BURKE, Edmund
Nasceu em Dublin, capital da Irlanda, em 1729 e ali mesmo concluiu a sua formação acadêmica, estudando inclusive no famoso Trinity College. Revelou desde logo interesse por questões filosóficas, publicando em 1756, com 27 anos de idade, dois livros desse teor. O primeiro dedicado ao debate da tese de que a constituição da sociedade teria sido precedida pelo estado de natureza, no qual inexistiriam regras legais. Imaginou, entre as duas situações, o que chamou de “sociedade natural”. Essa tese não prosperou. Em contrapartida, o segundo livro – Inquérito filosófico sobre a origem das idéias de sublime e beleza –, alcançaria repercussão nos círculos especializados. Kant teria oportunidade de referi-lo expressamente e considera-se que se teria deixado influenciar. Entretanto, Burke preferiu dedicar-se à atividade política, tendo sido eleito para integrar o Parlamento.Deu-lhe grande nomeada o livro que publicou em oposição à Revolução Francesa (Reflexões sobre a revolução na França, 1790).

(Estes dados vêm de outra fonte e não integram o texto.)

(* ===== verification/LazyScenarios.v ===== *)
(** * Runs of a mount with placeholders

    Concrete interleavings: that the theorems of [LazySafety.v] apply, and what happens
    where a name is a symbolic link, or the follower of a read-only mount deletes. *)

From S2P Require Import Prelude ContentHash MountTypes Effects PayloadStore LazyTable LazyFill LazySystem LazyInvariant LazySafety.
From Stdlib Require Import ZArith Lia.

(** ** Scripts *)

(** What may start. *)
Inductive LazyJob :=
| JFetch
| JFill (fuel : nat)
| JOpen (path : string) (wants_write wants_truncate : bool)
| JWrite (path : string) (f : MountFile) (b : bytes) (offset : Z)
| JRename (old new : string)
| JLink (path target : string).

Inductive LazyAct :=
| LStart (i : nat) (j : LazyJob)
| LMove (i : nat) (cs : list LazyChoice)
| LRestart.

#[local] Existing Instance toy_hashes.
#[local] Existing Instance toy_hashes_laws.

Definition lazy_prog (j : LazyJob) : Lazy unit :=
  match j with
  | JFetch => spawned_fetch Sha256
  | JFill fuel => fill_all Sha256 fuel
  | JOpen path w t => forget (open_file 1 false path w t)
  | JWrite path f b offset => forget (write false path f b offset)
  | JRename old new => forget (rename 1 false old new 0)
  | JLink path target => forget (create_symlink false path target)
  end.
Definition may_start (links : bool) (j : LazyJob) (w : LazyWorld) : bool :=
  match j with
  | JWrite _ f _ _ => bool_decide (mf_opener f = ByGuest) && bool_decide (mf_ino f ∈ lw_guest w)
  | JLink _ _ => links
  | _ => true
  end.

Abbreviation LSystem := (@System LazyE LazyWorld unit unit).

Section Scripts.
Context (links : bool).
Abbreviation reachable := (lazy_reachable Sha256 links).

Definition lazy_act (s : LSystem) (a : LazyAct) : option LSystem :=
  match a with
  | LStart i j =>
      match tasks s !! i with
      | None => if may_start links j (world s) then Some (MkSystem (world s) (<[i := (tt, lazy_prog j)]> (tasks s))) else None
      | Some _ => None
      end
  | LMove i cs => run_schedule lazy_handle s (map (fun c => (i, c)) cs)
  | LRestart => Some (MkSystem (restart (world s)) ∅)
  end.
Fixpoint lazy_script (s : LSystem) (acts : list LazyAct) : option LSystem :=
  match acts with
  | [] => Some s
  | a :: acts => match lazy_act s a with Some s => lazy_script s acts | None => None end
  end.

Lemma lazy_act_reachable s a s' : reachable s -> lazy_act s a = Some s' -> reachable s'.
Proof.
  intros Hr E. destruct a as [i j|i cs|]; cbn in E.
  - destruct (tasks s !! i) eqn:Ei; [done|]. destruct (may_start links j (world s)) eqn:Ej; [|done]. simplify_eq.
    eapply reach_step; [done|]. eapply step_start; [done|]. destruct j; cbn [lazy_prog may_start] in *;
      [apply starts_fetch|apply starts_fill|apply starts_open|apply starts_write|apply starts_rename|by apply starts_symlink].
    apply andb_true_iff in Ej as [H1 H2]. split; [by apply bool_decide_eq_true_1 in H1|by apply bool_decide_eq_true_1 in H2].
  - by eapply run_schedule_reachable.
  - simplify_eq. eapply reach_step; [done|].
    pose proof (step_crash lazy_handle (lazy_starts Sha256 links) lazy_env (fun _ => restart) s tt) as Hc.
    by rewrite filter_unit in Hc.
Qed.

Lemma lazy_script_reachable s acts s' : reachable s -> lazy_script s acts = Some s' -> reachable s'.
Proof.
  revert s; induction acts as [|a acts IH]; intros s Hr; cbn; [by intros [= <-]|].
  destruct (lazy_act s a) as [s1|] eqn:Ea; [|done]. intros Hs. eapply IH; [by eapply lazy_act_reachable|done].
Qed.
End Scripts.

(** A tree with one placeholder of three bytes, as a hydrate leaves it. *)
Definition listed : Placeholder := MkPlaceholder 3 None.
Definition zeros3 : bytes := [Byte.x00; Byte.x00; Byte.x00].
Definition abc : bytes := [Byte.x61; Byte.x62; Byte.x63].
Definition hydrated : LazyWorld :=
  restart (MkLW lazy_new {["a.txt" := NFile 0]}
    {[0 := MkInode zeros3 (Some listed) true (Some listed) (Some listed) [] []]} true true [] ∅ []).
Definition lazy0 : LSystem := MkSystem hydrated ∅.
Definition lazy_after (links : bool) (acts : list LazyAct) : LSystem := default lazy0 (lazy_script links lazy0 acts).

Lemma hydrated_files p n : lw_names hydrated !! p = Some n -> n = NFile 0.
Proof.
  change (lw_names hydrated) with ({["a.txt" := NFile 0]} : gmap string Node). by intros [_ <-]%lookup_singleton_Some.
Qed.

Lemma lazy0_reachable links : lazy_reachable Sha256 links lazy0.
Proof.
  apply reach_init. split.
  - eexists _, _, true, []. split; [reflexivity|done].
  - intros p i Hp. pose proof (hydrated_files _ _ Hp) as [= ->]. by eexists.
  - intros _ p target Hp. by apply hydrated_files in Hp.
  - intros i n p. change (lw_inodes hydrated) with ({[0 := MkInode zeros3 (Some listed) true (Some listed) (Some listed) [] []]} : gmap nat LazyInode).
    by intros [_ <-]%lookup_singleton_Some.
  - intros i n. change (lw_inodes hydrated) with ({[0 := MkInode zeros3 (Some listed) true (Some listed) (Some listed) [] []]} : gmap nat LazyInode).
    by intros [_ <-]%lookup_singleton_Some.
Qed.

Lemma lazy_after_reachable links acts : lazy_reachable Sha256 links (lazy_after links acts).
Proof.
  unfold lazy_after. destruct (lazy_script links lazy0 acts) as [s|] eqn:E; cbn; [|apply lazy0_reachable].
  eapply lazy_script_reachable; [apply lazy0_reachable|done].
Qed.

(** ** An open that waits *)

Definition oks (n : nat) : list LazyChoice := replicate n LcOk.

(** An open finds the placeholder and waits; the fetch it started downloads the three
    bytes in two writes; the open goes on, and the guest writes one byte. *)
Definition fetched_on_open : list LazyAct :=
  [ LStart 0 (JOpen "a.txt" true false); LMove 0 (oks 3);
    LStart 1 JFetch; LMove 1 ([LcId 0] ++ oks 4 ++ [LcRead (Ok (0%Z, Some abc)); LcCount 1; LcCount 2] ++ oks 5);
    LMove 0 (oks 3);
    LStart 2 (JWrite "a.txt" (MkFile 0 ByGuest) [Byte.x7a] 1); LMove 2 (oks 5 ++ [LcCount 1] ++ oks 1) ].

Lemma opened_file_is_never_a_placeholder_witness :
  let w := world (lazy_after false fetched_on_open) in
  0 ∈ lw_guest w /\ (in_data <$> lw_inodes w !! 0) = Some [Byte.x61; Byte.x7a; Byte.x63] /\ shows_content Sha256 w 0.
Proof.
  split; [|split]; [by vm_compute|by vm_compute|].
  apply (opened_file_is_never_a_placeholder Sha256 (lazy_after false fetched_on_open)); [apply lazy_after_reachable|by vm_compute].
Defined.

(** While the fetch has the file open, and after a restart in the middle of it. *)
Definition stopped_in_fetch : list LazyAct :=
  [ LStart 0 (JOpen "a.txt" false false); LMove 0 (oks 3);
    LStart 1 JFetch; LMove 1 ([LcId 0] ++ oks 4 ++ [LcRead (Ok (0%Z, Some abc)); LcCount 2]); LRestart ].

Example still_tracked_after_a_stop :
  let w := world (lazy_after false stopped_in_fetch) in
  (in_data <$> lw_inodes w !! 0) = Some [Byte.x61; Byte.x62; Byte.x00] /\ lz_by_path (lw_table w) !! "a.txt" = Some 0%Z.
Proof. by vm_compute. Qed.

(** ** Two names of one placeholder, and another placeholder *)

Definition linked_names : gmap string Node := {["a.txt" := NFile 0; "b.txt" := NFile 0; "c.txt" := NFile 1]}.
Definition blank : LazyInode := MkInode zeros3 (Some listed) true (Some listed) (Some listed) [] [].
Definition linked_inodes : gmap nat LazyInode := {[0 := blank; 1 := blank]}.
Definition linked : LazyWorld := restart (MkLW lazy_new linked_names linked_inodes true true [] ∅ []).

Lemma linked_files p n : lw_names linked !! p = Some n -> n = NFile 0 \/ n = NFile 1.
Proof.
  change (lw_names linked) with linked_names. unfold linked_names.
  rewrite !lookup_insert_Some, lookup_singleton_Some. naive_solver.
Qed.

Lemma linked_blank i n : lw_inodes linked !! i = Some n -> n = blank.
Proof.
  change (lw_inodes linked) with linked_inodes. unfold linked_inodes. rewrite lookup_insert_Some, lookup_singleton_Some. naive_solver.
Qed.

Lemma linked_reachable links : lazy_reachable Sha256 links (MkSystem linked ∅).
Proof.
  apply reach_init. split.
  - eexists _, _, true, []. split; [reflexivity|done].
  - intros p i Hp. destruct (linked_files _ _ Hp) as [[= ->]|[= ->]]; by eexists.
  - intros _ p target Hp. by destruct (linked_files _ _ Hp).
  - intros i n p ->%linked_blank. done.
  - intros i n ->%linked_blank. done.
Qed.

Lemma linked_marked i : i < 2 -> marked linked i listed.
Proof. intros Hi. exists blank. destruct i as [|[|i]]; [by vm_compute..|lia]. Qed.

(** The second name shares the entry of the first, the third has its own. *)
Lemma placeholders_stay_tracked_witness :
  tracked linked "b.txt" listed /\
  lz_by_path (lw_table linked) !! "b.txt" = lz_by_path (lw_table linked) !! "a.txt" /\
  lz_by_path (lw_table linked) !! "b.txt" ≠ lz_by_path (lw_table linked) !! "c.txt".
Proof.
  destruct (placeholders_stay_tracked Sha256 (MkSystem linked ∅) "b.txt" 0 listed (linked_reachable false))
    as [Ht He]; [by vm_compute|by apply linked_marked; lia|].
  split; [exact Ht|]. split.
  - apply (He "a.txt" 0 listed); [by vm_compute|by apply linked_marked; lia|done].
  - intros E. apply (He "c.txt" 1 listed) in E; [done|by vm_compute|by apply linked_marked; lia].
Defined.

(** ** The background fill *)

(** The whole fill: no pack has the file, a batch of one fetches it, the marks go after a
    sync of the whole tree, and the root's mark goes last. *)
Definition filled : list LazyAct :=
  [ LStart 0 (JFill 1); LMove 0 (oks 2 ++ [LcPack (Ok [])] ++ oks 5 ++ [LcRead (Ok (0%Z, Some abc)); LcCount 3] ++ oks 9) ].

Example background_fill_ends :
  let w := world (lazy_after false filled) in
  lw_root w = false /\ lz_outstanding (lw_table w) = 0%Z /\
  lw_inodes w !! 0 = Some (MkInode abc None true None (Some listed) abc []).
Proof. by vm_compute. Qed.

(** ** Symbolic links *)

(** An open of a name that is a link reaches the file it leads to, and waits only for the
    name it was asked for: a guest has a placeholder open and reads its zeros. *)
Lemma open_through_a_link_shows_zeros : exists s,
  lazy_reachable Sha256 true s /\ 0 ∈ lw_guest (world s) /\
  exists n, lw_inodes (world s) !! 0 = Some n /\ in_mark n = Some listed /\ in_data n = zeros3.
Proof.
  exists (lazy_after true [ LStart 0 (JLink "b" "a.txt"); LMove 0 (oks 8); LStart 1 (JOpen "b" false false); LMove 1 (oks 4) ]).
  split; [apply lazy_after_reachable|]. split; [by vm_compute|]. eexists. split; [by vm_compute|done].
Qed.

(** ** The follower of a read-only mount *)

(** The follower forgets a placeholder before it removes the file; an open in between does
    not wait for it. *)
Lemma remote_delete_shows_zeros :
  let s := MkSystem hydrated
    {[0 := (tt, forget (apply_remote_delete (fun _ => false) "a.txt")); 1 := (tt, forget (open_file 1 true "a.txt" false false))]} in
  exists s', run_schedule lazy_handle s (map (pair 0) (oks 4) ++ map (pair 1) (oks 3)) = Some s' /\
    0 ∈ lw_guest (world s') /\
    exists n, lw_inodes (world s') !! 0 = Some n /\ in_mark n = Some listed /\ in_data n = zeros3.
Proof.
  eexists. split; [vm_compute; reflexivity|]. split; [by vm_compute|]. eexists. split; [by vm_compute|done].
Qed.

(** ** A download that matches nothing *)

(** Bytes of another hash than the listed one are kept, whatever the gateway says of the
    file now. *)
Lemma recheck_keeps_any_bytes file length h current :
  prog_run lazy_handle (verify_or_recheck file length h) hydrated
    (match verify_downloaded file length h with Ok _ => [] | Err _ => [LcStat (Ok current)] end)
  = Some (Ok tt, match verify_downloaded file length h with
                 | Ok _ => hydrated | Err _ => add_answers (stat_answers (rf_path file) (Ok current)) hydrated end).
Proof. unfold verify_or_recheck. by destruct (verify_downloaded file length h). Qed.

Considerando que nessa última obra posiciona-se francamente a favor da tradição, alguns autores tomam-no como iniciador do tradicionalismo político. A classificação, entretanto, não é correta, na medida em que se trata de uma espécie de conservadorismo contrário às instituições do sistema representativo e, por isto mesmo, radicalmente diverso do conservadorismo liberal. Além disto, Burke sequer mereceria o qualificativo de conservador porquanto militava nas hostes liberais (embora a criação do Partido Liberal inglês seja posterior ao seu falecimento, pertencia ao grupo que lhe deu origem, então denominado de whig, em contraposição a torie, corrente que, por sua vez, desembocaria no Partido Conservador).Finalmente, é o primeiro autor que procura discutir a questão da natureza da representação política, no texto que se tornaria clássico, intitulado Discurso aos eleitores de Bristol (1774).
Faleceu em 1797, aos 68 anos de idade. (Ver também MILL, John Stuart).